In an interview with Axadle in Strasbourg, the chairman of the environment committee of the European Parliament reacted to the recent COP27 climate summit in Egypt. Pascal Canfin hailed the “loss and damage” deal for vulnerable countries as “better than nothing” and welcomed the fact that China has been asked to contribute to it.
The COP27 conference in Charm-el-Cheikh, Egypt ended without any major agreement to accelerate the global green transition. Countries renewed their commitment to limit temperature increase to 1.5°C above pre-industrial levels, but without any concrete plan to do so.
Canfin, however, hailed the “breakthrough” for a “loss and damage” deal, which aims to provide funding to countries most affected by climate change: small island states facing disappearance due to rising sea levels, but also African countries suffering from drought . MEPs called the result “better than nothing” and welcomed the fact that China, the world’s biggest polluter, has been asked to contribute to it – at the EU’s insistence.
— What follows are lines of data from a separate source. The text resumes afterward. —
Lemma field_S_digits (n : nat) (rest : list ascii) :
  n < 60 ->
  starts_with (field re_S (digit (n / 10) :: digit n :: rest)) (n, rest).
Proof.
  intros H.
  do 60 (destruct n as [|n]; [eexists; reflexivity|]). lia.
Qed.

Lemma starts_with_flat_map {A B : Type} (f : A -> list B) (l : list A)
    (x : A) (y : B) :
  starts_with l x -> starts_with (f x) y -> starts_with (flat_map f l) y.
Proof.
  intros (tl & ->) (tl' & Hf). cbn [flat_map]. rewrite Hf.
  eexists. reflexivity.
Qed.

Lemma starts_with_map {A B : Type} (f : A -> B) (l : list A) (x : A) :
  starts_with l x -> starts_with (map f l) (f x).
Proof. intros (tl & ->). eexists. reflexivity. Qed.

Lemma spaces_single (c : ascii) (rest : list ascii) :
  is_space c = false -> spaces (" "%char :: c :: rest) = [c :: rest].
Proof. intros H. cbn [spaces]. rewrite H. reflexivity. Qed.

Lemma strftime_chars (t : datetime) :
  1000 <= year t ->
  list_ascii_of_string (strftime t)
  = digit (year t / 1000) :: digit (year t / 100) :: digit (year t / 10)
    :: digit (year t) :: "-"%char
    :: digit (month t / 10) :: digit (month t) :: "-"%char
    :: digit (day t / 10) :: digit (day t) :: " "%char
    :: digit (hour t / 10) :: digit (hour t) :: ":"%char
    :: digit (minute t / 10) :: digit (minute t) :: ":"%char
    :: digit (second t / 10) :: digit (second t) :: [].
Proof.
  intros Hy. unfold strftime, year_digits.
  destruct (Nat.ltb_spec (year t) 10); [lia|].
  destruct (Nat.ltb_spec (year t) 100); [lia|].
  destruct (Nat.ltb_spec (year t) 1000); [lia|].
  reflexivity.
Qed.

Lemma days_in_month_le_31 (y m : nat) : days_in_month y m <= 31.
Proof.
  unfold days_in_month.
  do 12 (destruct m as [|m]; [try destruct (is_leap y); lia|]). lia.
Qed.

Lemma format_matches_strftime (t : datetime) :
  valid_datetime t ->
  starts_with (format_matches (list_ascii_of_string (strftime t)))
              (whole_second t, []).
Proof.
  intros (Hy & Hm & Hd & HH & HM & HS).
  pose proof (days_in_month_le_31 (year t) (month t)) as Hd31.
  rewrite strftime_chars by lia. unfold format_matches, whole_second.
  eapply starts_with_flat_map; [apply field_Y_digits; lia|]. cbv beta iota.
  cbn [lit]. rewrite Ascii.eqb_refl. cbn [flat_map]. rewrite app_nil_r.
  eapply starts_with_flat_map; [apply field_m_digits; lia|]. cbv beta iota.
  cbn [lit]. rewrite Ascii.eqb_refl. cbn [flat_map]. rewrite app_nil_r.
  eapply starts_with_flat_map; [apply field_d_digits; lia|]. cbv beta iota.
  rewrite spaces_single by apply is_space_digit.
  cbn [flat_map]. rewrite app_nil_r.
  eapply starts_with_flat_map; [apply field_H_digits; lia|]. cbv beta iota.
  cbn [lit]. rewrite Ascii.eqb_refl. cbn [flat_map]. rewrite app_nil_r.
  eapply starts_with_flat_map; [apply field_M_digits; lia|]. cbv beta iota.
  cbn [lit]. rewrite Ascii.eqb_refl. cbn [flat_map]. rewrite app_nil_r.
  apply (starts_with_map
           (fun '(ss, s) =>
              (mkdatetime (year t) (month t) (day t) (hour t) (minute t) ss 0, s))
           _ (second t, [])).
  apply field_S_digits. lia.
Qed.

(** What [strftime] prints for a valid time, [strptime] reads back, to
    the second. *)
Lemma strptime_strftime (t : datetime) :
  valid_datetime t -> strptime (strftime t) = Return (whole_second t).
Proof.
  intros Hv. destruct (format_matches_strftime t Hv) as (tl & Hfm).
  destruct Hv as (Hy & Hm & Hd & HH & HM & HS).
  unfold strptime. rewrite Hfm. cbn [whole_second year month day second].
  replace (1 <=? year t) with true by (symmetry; apply Nat.leb_le; lia).
  replace (day t <=? days_in_month (year t) (month t)) with true
    by (symmetry; apply Nat.leb_le; lia).
  replace (second t <=? 59) with true by (symmetry; apply Nat.leb_le; lia).
  reflexivity.
Qed.

Lemma nonempty_strftime (t : datetime) : nonempty (strftime t) = true.
Proof.
  unfold strftime, year_digits.
  destruct (year t <? 10); [reflexivity|].
  destruct (year t <? 100); [reflexivity|].
  destruct (year t <? 1000); reflexivity.
Qed.

Lemma days_in_month_ge_28 (y m : nat) : 28 <= days_in_month y m.
Proof.
  unfold days_in_month.
  do 12 (destruct m as [|m]; [try destruct (is_leap y); lia|]). lia.
Qed.

(** A day earlier is a valid time again, from year 1001 on. *)
Lemma minus_24h_valid (t : datetime) :
  valid_datetime t -> 1001 <= year t ->
  exists t', minus_24h t = Return t' /\ valid_datetime t'.
Proof.
  intros (Hy & Hm & Hd & HH & HM & HS) Hy1. unfold minus_24h.
  destruct (Nat.ltb_spec 1 (day t)).
  - eexists. split; [reflexivity|]. unfold valid_datetime. cbn. lia.
  - destruct (Nat.ltb_spec 1 (month t)).
    + eexists. split; [reflexivity|]. unfold valid_datetime. cbn.
      pose proof (days_in_month_ge_28 (year t) (month t - 1)). lia.
    + destruct (Nat.ltb_spec 1 (year t)); [|lia].
      eexists. split; [reflexivity|]. unfold valid_datetime. cbn. lia.
Qed.
End Parsing.

(** ** The time window of a request *)

Lemma time_window_printed (env : Env) (t1 t2 : datetime) :
  valid_datetime t1 -> valid_datetime t2 ->
  time_window env (strftime t1) (strftime t2)
  = Return (whole_second t1, whole_second t2).
Proof.
  intros H1 H2. unfold time_window.
  rewrite !nonempty_strftime, !strptime_strftime by assumption. reflexivity.
Qed.

(** X12.  Times written as the endpoints print them are accepted as
    [start_time] and [end_time]: for valid times with four-digit years
    the window is the pair of these times, to the second, and the record
    source is asked for exactly that window. *)
Theorem time_window_of_printed_times (env : Env) (t1 t2 : datetime) :
  valid_datetime t1 -> valid_datetime t2 ->
  time_window env (strftime t1) (strftime t2)
  = Return (whole_second t1, whole_second t2) /\
  forall rows,
    fetched_rows env (strftime t1) (strftime t2) rows
    <-> fetch_word_corrections_from_db env (whole_second t1) (whole_second t2)
        = FetchRows rows.
Proof.
  intros H1 H2.
  pose proof (time_window_printed env t1 t2 H1 H2) as Hw.
  split; [exact Hw|]. intros rows. unfold fetched_rows. rewrite Hw. split.
  - intros (s & e & [= <- <-] & Hf). exact Hf.
  - intros Hf. eauto.
Qed.

Lemma sample_valid_h04 : valid_datetime Sample.h04.
Proof. unfold valid_datetime. cbn. lia. Defined.

Lemma sample_valid_h05 : valid_datetime Sample.h05.
Proof. unfold valid_datetime. cbn. lia. Defined.

Lemma time_window_of_printed_times_witness :
  time_window Sample.env (strftime Sample.h04) (strftime Sample.h05)
  = Return (whole_second Sample.h04, whole_second Sample.h05) /\
  forall rows,
    fetched_rows Sample.env (strftime Sample.h04) (strftime Sample.h05) rows
    <-> fetch_word_corrections_from_db Sample.env
          (whole_second Sample.h04) (whole_second Sample.h05)
        = FetchRows rows.
Proof.
  apply (time_window_of_printed_times Sample.env Sample.h04 Sample.h05).
  - exact sample_valid_h04.
  - exact sample_valid_h05.
Defined.

(** X13.  The default values of [start_time] and [end_time] are fixed
    when the module is loaded: a request that uses them asks for the 24
    hours before that moment, to the second, whatever the clock shows
    when the request is handled. *)
Theorem default_window_is_fixed (current_time : datetime) :
  valid_datetime current_time ->
  (1001 <= year current_time)%nat ->
  exists start day_before,
    start_example current_time = Return start /\
    minus_24h current_time = Return day_before /\
    forall env,
      time_window env start (end_example current_time)
      = Return (whole_second day_before, whole_second current_time).
Proof.
  intros Hv Hy.
  destruct (minus_24h_valid current_time Hv Hy) as (t' & Hm & Hv').
  exists (strftime t'), t'. unfold start_example, end_example. rewrite Hm.
  repeat split. intros env.
  apply (time_window_printed env t' current_time Hv' Hv).
Qed.

Lemma default_window_is_fixed_witness :
  exists start day_before,
    start_example Sample.h05 = Return start /\
    minus_24h Sample.h05 = Return day_before /\
    forall env,
      time_window env start (end_example Sample.h05)
      = Return (whole_second day_before, whole_second Sample.h05).
Proof.
  apply (default_window_is_fixed Sample.h05).
  - exact sample_valid_h05.
  - cbn. lia.
Defined.

(** ** The shape of the result of [get_rank] *)

(** X14.  Unless the requested tag is the string "timestamp", every
    dictionary in the result of [get_rank] has exactly two keys, in this
    order: "timestamp" with the timestamp string of a bucket that has a
    selected row, and the requested tag, or "total" without one, with a
    word list that is not empty. *)
Theorem get_rank_entry_shape (env : Env) (start_time end_time : string)
    (tag : option string) (rows : list Row) (out : list (dict value))
    (d : dict value) :
  fetched_rows env start_time end_time rows ->
  get_rank env start_time end_time tag = Return out ->
  truthy tag <> Some "timestamp"%string ->
  In d out ->
  exists T es r,
    d = [ ("timestamp"%string, VStr T);
          (match truthy tag with Some t => t | None => "total"%string end,
           VWords es) ] /\
    es <> [] /\
    In r rows /\ row_selected tag T r.
Proof.
  intros Hf Hr Hne Hd.
  destruct (get_rank_emitted _ _ _ _ _ _ _ Hf Hr Hd)
    as (T & key & ws & cd & HT & Hsel & ->).
  assert (Hc : contributes tag (T, cd) = true)
    by (unfold contributes; cbn [snd]; now rewrite Hsel).
  apply (contributes_iff tag rows T cd HT) in Hc. destruct Hc as (r & Hin & Hrs).
  pose proof (selected_words_complete _ _ _ _ _ _ _ HT Hsel Hin Hrs) as Hw.
  exists T, (top_words (sort_by_count_desc ws)), r.
  split; [|split; [|split; assumption]].
  - pose proof (selected_words_key _ _ _ _ Hsel) as Hkey.
    assert (Hk : key <> "timestamp"%string).
    { destruct (truthy tag) as [t|]; destruct Hkey as [-> _];
        [|discriminate]. intros ->. now apply Hne. }
    unfold timestamp_data_of. cbn [dict_set].
    destruct (String.eqb_spec key "timestamp"); [contradiction|].
    destruct (truthy tag) as [t|]; destruct Hkey as [-> _]; reflexivity.
  - apply top_words_nonempty, sort_by_count_desc_nonempty.
    intros ->. destruct Hw.
Qed.

Lemma get_rank_entry_shape_witness :
  exists T es r,
    Sample.total_05
    = [ ("timestamp"%string, VStr T);
        (match truthy None with Some t => t | None => "total"%string end,
         VWords es) ] /\
    es <> [] /\
    In r Sample.rows /\ row_selected None T r.
Proof.
  apply (get_rank_entry_shape Sample.env Sample.start Sample.stop None
           Sample.rows [Sample.total_04; Sample.total_05] Sample.total_05).
  - exact sample_fetched.
  - reflexivity.
  - discriminate.
  - right; left; reflexivity.
Defined.

(** ** The two endpoints on the same rows *)

Lemma strictly_sorted_NoDup (l : list string) :
  StronglySorted str_lt l -> NoDup l.
Proof.
  induction 1 as [|a l Hs IH Ha]; constructor; [|exact IH].
  intros Hin. rewrite Forall_forall in Ha.
  destruct (Ha _ Hin) as [_ Hne]. now apply Hne.
Qed.

(** The timestamps of the mention summary. *)
Lemma get_word_tags_first_seen_order_aux (env : Env)
    (start_time end_time search_word : string)
    (rows : list Row) (out : list MentionEntry) :
  fetched_rows env start_time end_time rows ->
  get_word_tags env start_time end_time search_word = Return out ->
  map entry_timestamp out = first_seen (map bucket_key rows) /\
  NoDup (map entry_timestamp out) /\
  (forall T, In T (map entry_timestamp out) <->
             exists r, In r rows /\ bucket_key r = T).
Proof.
  intros Hf Hr. rewrite (get_word_tags_fetched _ _ _ _ _ Hf) in Hr.
  apply except_ConnectionError_Return, mention_result_timestamps in Hr.
  rewrite Hr. split; [reflexivity|]. split; [apply first_seen_NoDup|].
  intros T. rewrite first_seen_In, in_map_iff.
  split; intros (r & H1 & H2); exists r; auto.
Qed.

(** X15.  On the same fetched rows, the ranking without a tag and the
    mention summary report the same buckets, each once: the timestamps
    of the one result are a permutation of the timestamps of the other
    (ascending in the ranking, in first-seen order in the summary). *)
Theorem endpoints_same_buckets (env : Env)
    (start_time end_time search_word : string) (rows : list Row)
    (ranking : list (dict value)) (summary : list MentionEntry) :
  fetched_rows env start_time end_time rows ->
  get_rank env start_time end_time None = Return ranking ->
  get_word_tags env start_time end_time search_word = Return summary ->
  Permutation (map (dict_get "timestamp") ranking)
              (map (fun e => Some (VStr (entry_timestamp e))) summary).
Proof.
  intros Hf Hrank Hsum.
  destruct (get_rank_Return _ _ _ _ _ _ Hf Hrank) as [_ ->].
  unfold rank_result. rewrite collect_entries_timestamps by discriminate.
  rewrite <- (map_map fst (fun T => Some (VStr T))).
  destruct (contributing_buckets_spec None rows) as [Hs Hin]. cbv zeta in Hs, Hin.
  destruct (get_word_tags_first_seen_order_aux _ _ _ _ _ _ Hf Hsum)
    as (Heq & Hnd & Hin').
  rewrite <- (map_map entry_timestamp (fun T => Some (VStr T))).
  apply Permutation_map, NoDup_Permutation.
  - now apply strictly_sorted_NoDup.
  - exact Hnd.
  - intros T. rewrite Hin, Hin'. unfold row_selected.
    split; intros (r & H1 & H2); exists r.
    + split; [assumption | apply H2].
    + repeat split; auto. discriminate.
Qed.

Lemma endpoints_same_buckets_witness :
  Permutation
    (map (dict_get "timestamp") [Sample.total_04; Sample.total_05])
    (map (fun e => Some (VStr (entry_timestamp e))) Sample.mentions).
Proof.
  apply (endpoints_same_buckets Sample.env Sample.start Sample.stop "gutsi"
           Sample.rows).
  - exact sample_fetched.
  - reflexivity.
  - vm_compute. reflexivity.
Defined.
However, China remains a source of concern in the transport sector. Canfin pointed out that since EU countries only have 13 years to switch to electric vehicles, there is a risk of becoming dependent on Chinese lithium batteries. Canfin said the EU must develop this market, adding that the bloc is currently on track to become the world’s second largest producer of lithium batteries by 2025.
Asked about the acceptance of environmental measures by society as a whole, Canfin said this was “a key element” that needed to be taken into account. He warned of the importance of not making the mistake of “taxing people on the climate when they are vulnerable households or when they have to use their car to go to work”, a nod to the yellow vest protests that took place in France over an increase in the fuel tax.